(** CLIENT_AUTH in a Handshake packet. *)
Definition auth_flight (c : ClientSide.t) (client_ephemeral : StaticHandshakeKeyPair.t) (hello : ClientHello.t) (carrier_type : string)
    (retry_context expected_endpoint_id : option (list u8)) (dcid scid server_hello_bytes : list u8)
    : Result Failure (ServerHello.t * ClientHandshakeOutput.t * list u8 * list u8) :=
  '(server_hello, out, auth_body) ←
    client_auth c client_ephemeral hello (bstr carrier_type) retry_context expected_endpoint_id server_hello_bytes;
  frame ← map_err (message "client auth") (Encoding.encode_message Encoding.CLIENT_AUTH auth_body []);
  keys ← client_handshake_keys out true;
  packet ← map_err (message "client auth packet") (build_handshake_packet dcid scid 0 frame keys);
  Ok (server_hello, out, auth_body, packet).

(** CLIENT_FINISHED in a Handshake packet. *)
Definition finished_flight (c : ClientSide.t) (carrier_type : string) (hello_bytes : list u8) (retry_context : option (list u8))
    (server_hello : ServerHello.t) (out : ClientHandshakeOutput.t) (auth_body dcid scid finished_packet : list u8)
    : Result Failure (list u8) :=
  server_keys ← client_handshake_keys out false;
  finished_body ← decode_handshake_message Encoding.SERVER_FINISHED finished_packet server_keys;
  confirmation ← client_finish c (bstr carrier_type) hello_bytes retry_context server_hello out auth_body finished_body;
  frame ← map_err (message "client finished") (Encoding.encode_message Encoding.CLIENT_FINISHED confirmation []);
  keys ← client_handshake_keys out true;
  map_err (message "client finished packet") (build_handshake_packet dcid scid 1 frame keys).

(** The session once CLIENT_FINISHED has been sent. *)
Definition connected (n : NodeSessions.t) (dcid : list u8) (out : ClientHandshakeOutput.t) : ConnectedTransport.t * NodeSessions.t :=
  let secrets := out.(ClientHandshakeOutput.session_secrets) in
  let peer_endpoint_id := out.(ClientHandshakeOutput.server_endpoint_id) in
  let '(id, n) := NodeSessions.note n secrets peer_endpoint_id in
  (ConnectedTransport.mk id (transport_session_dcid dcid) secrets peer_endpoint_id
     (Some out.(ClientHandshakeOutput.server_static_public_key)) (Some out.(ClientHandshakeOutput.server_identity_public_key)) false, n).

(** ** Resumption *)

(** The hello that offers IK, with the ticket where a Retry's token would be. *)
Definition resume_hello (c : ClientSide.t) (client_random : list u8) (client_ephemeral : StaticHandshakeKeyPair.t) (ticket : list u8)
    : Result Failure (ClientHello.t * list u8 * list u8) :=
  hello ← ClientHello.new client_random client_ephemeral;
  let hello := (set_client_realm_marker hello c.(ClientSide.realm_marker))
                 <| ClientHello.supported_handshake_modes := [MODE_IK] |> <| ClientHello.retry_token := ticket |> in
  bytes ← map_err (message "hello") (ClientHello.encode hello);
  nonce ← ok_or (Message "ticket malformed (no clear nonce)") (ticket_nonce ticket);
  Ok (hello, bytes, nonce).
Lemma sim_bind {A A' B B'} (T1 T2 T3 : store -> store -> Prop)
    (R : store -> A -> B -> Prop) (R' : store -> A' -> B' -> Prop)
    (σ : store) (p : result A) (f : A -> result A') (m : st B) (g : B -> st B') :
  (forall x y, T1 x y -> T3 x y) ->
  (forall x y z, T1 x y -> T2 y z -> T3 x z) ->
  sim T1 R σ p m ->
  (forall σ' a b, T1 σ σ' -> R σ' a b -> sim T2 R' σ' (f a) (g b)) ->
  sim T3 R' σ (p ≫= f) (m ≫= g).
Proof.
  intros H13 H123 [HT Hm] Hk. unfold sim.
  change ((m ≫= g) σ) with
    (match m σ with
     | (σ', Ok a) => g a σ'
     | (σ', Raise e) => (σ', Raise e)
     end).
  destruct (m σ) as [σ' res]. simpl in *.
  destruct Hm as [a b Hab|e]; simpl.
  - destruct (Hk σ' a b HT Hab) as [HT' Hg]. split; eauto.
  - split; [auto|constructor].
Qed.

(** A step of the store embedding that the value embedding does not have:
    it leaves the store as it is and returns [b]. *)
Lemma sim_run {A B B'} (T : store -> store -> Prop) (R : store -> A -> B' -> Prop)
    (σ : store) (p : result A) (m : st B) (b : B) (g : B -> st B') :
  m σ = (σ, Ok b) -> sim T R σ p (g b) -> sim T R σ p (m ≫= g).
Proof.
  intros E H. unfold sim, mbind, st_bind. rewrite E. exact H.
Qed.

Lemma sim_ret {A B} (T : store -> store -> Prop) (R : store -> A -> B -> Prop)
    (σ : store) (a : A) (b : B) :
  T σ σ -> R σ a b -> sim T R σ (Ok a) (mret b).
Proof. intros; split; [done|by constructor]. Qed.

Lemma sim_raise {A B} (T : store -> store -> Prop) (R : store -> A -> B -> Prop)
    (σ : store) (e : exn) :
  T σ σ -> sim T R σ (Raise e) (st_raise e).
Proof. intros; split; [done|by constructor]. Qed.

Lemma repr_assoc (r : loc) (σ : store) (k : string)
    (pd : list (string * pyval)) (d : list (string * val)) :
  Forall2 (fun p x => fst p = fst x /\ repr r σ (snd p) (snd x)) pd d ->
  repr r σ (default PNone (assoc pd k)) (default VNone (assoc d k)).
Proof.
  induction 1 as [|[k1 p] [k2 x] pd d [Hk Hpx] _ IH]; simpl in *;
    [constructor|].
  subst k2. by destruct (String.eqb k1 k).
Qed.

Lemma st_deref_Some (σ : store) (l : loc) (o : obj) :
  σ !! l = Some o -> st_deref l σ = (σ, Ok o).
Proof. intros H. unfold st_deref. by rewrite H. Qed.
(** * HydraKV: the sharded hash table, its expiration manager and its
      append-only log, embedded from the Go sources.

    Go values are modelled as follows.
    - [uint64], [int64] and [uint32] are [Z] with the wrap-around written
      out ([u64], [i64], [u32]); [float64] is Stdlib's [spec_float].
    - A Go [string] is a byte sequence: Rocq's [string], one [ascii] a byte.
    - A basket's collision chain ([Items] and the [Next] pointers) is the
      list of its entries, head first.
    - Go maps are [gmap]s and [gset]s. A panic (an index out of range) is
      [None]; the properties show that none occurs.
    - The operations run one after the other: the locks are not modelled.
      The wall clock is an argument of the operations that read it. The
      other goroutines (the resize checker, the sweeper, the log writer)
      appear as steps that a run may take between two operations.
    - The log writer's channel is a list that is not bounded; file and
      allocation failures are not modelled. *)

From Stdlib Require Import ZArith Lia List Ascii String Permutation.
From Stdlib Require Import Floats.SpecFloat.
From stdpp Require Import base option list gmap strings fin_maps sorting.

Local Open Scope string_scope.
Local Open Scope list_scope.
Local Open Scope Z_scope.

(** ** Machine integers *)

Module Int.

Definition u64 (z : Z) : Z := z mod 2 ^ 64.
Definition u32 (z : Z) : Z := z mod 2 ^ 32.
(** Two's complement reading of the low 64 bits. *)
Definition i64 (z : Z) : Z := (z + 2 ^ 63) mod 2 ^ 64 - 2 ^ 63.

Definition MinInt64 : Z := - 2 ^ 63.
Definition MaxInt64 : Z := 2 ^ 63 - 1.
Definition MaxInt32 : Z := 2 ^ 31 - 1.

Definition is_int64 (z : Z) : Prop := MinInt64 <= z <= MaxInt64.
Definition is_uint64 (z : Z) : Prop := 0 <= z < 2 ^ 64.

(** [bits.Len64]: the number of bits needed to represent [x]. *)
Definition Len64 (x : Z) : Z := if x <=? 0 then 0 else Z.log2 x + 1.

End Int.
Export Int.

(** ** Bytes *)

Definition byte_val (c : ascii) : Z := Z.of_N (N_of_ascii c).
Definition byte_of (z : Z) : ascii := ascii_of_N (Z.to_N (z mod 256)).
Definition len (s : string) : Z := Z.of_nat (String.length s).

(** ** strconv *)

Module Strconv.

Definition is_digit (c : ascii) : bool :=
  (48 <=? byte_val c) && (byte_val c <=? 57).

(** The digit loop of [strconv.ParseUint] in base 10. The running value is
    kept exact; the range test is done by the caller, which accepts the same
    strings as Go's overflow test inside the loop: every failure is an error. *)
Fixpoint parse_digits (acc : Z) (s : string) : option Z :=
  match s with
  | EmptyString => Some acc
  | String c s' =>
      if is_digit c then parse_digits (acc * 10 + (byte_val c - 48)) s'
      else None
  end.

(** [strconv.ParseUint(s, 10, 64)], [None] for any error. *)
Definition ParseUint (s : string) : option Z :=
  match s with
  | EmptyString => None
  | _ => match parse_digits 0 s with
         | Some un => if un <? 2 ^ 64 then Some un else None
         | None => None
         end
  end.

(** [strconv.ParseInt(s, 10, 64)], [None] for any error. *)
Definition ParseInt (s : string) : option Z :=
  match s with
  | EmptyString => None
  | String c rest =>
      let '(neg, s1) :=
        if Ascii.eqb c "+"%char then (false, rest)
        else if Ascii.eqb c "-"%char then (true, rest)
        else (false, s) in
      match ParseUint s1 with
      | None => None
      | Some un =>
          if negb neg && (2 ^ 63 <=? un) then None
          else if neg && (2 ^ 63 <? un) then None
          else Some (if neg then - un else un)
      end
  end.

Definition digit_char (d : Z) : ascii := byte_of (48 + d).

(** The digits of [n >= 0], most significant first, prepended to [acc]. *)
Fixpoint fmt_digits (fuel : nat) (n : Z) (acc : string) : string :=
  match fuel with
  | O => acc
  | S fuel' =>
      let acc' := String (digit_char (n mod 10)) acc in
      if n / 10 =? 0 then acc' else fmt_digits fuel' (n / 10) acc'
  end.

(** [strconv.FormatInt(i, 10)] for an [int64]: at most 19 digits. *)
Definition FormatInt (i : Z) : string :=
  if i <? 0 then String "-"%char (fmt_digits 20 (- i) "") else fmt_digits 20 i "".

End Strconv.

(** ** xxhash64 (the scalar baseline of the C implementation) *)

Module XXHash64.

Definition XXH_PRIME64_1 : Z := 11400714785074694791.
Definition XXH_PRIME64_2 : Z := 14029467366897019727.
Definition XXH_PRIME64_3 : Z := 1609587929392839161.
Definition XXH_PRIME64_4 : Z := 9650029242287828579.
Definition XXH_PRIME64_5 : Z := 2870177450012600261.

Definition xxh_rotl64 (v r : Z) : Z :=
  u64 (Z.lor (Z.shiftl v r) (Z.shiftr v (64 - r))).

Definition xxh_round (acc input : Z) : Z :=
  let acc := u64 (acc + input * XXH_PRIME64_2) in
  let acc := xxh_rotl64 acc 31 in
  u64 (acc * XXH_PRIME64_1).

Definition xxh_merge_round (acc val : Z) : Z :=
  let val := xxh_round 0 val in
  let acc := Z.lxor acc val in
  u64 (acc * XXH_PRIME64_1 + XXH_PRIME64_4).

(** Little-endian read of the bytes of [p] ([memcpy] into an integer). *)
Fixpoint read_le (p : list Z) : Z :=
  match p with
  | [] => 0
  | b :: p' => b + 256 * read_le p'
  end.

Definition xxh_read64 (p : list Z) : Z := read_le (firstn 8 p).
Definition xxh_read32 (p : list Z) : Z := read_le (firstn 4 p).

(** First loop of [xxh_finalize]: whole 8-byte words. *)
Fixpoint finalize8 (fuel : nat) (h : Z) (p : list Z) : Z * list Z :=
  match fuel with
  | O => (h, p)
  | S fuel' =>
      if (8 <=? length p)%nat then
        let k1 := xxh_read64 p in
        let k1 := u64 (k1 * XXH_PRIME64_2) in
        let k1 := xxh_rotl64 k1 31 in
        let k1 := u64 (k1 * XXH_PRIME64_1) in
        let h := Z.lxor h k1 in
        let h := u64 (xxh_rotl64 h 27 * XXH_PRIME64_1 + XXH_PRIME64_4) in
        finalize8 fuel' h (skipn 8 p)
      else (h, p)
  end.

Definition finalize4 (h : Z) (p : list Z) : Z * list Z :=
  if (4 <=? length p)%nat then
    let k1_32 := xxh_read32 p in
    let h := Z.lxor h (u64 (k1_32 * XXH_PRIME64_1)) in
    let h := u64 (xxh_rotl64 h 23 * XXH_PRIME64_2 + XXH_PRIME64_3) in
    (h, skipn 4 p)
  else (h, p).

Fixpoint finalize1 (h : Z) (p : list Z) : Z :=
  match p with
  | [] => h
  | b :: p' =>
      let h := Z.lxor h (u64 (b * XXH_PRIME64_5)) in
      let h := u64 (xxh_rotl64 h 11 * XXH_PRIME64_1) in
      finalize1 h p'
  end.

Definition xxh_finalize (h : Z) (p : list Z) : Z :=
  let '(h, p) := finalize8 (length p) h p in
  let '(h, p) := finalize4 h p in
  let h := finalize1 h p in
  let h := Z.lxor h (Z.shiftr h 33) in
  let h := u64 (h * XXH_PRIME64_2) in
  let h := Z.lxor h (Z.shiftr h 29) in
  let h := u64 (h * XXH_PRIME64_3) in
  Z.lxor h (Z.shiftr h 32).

### [AIM OF THE EXERCISE]
Search the data above for the string "rewrite". Report every line where it is found.

### [RESPONSE AREA]
  intros E H. unfold sim, mbind, st_bind. rewrite E. exact H.
Proof. intros H. unfold st_deref. by rewrite H. Qed.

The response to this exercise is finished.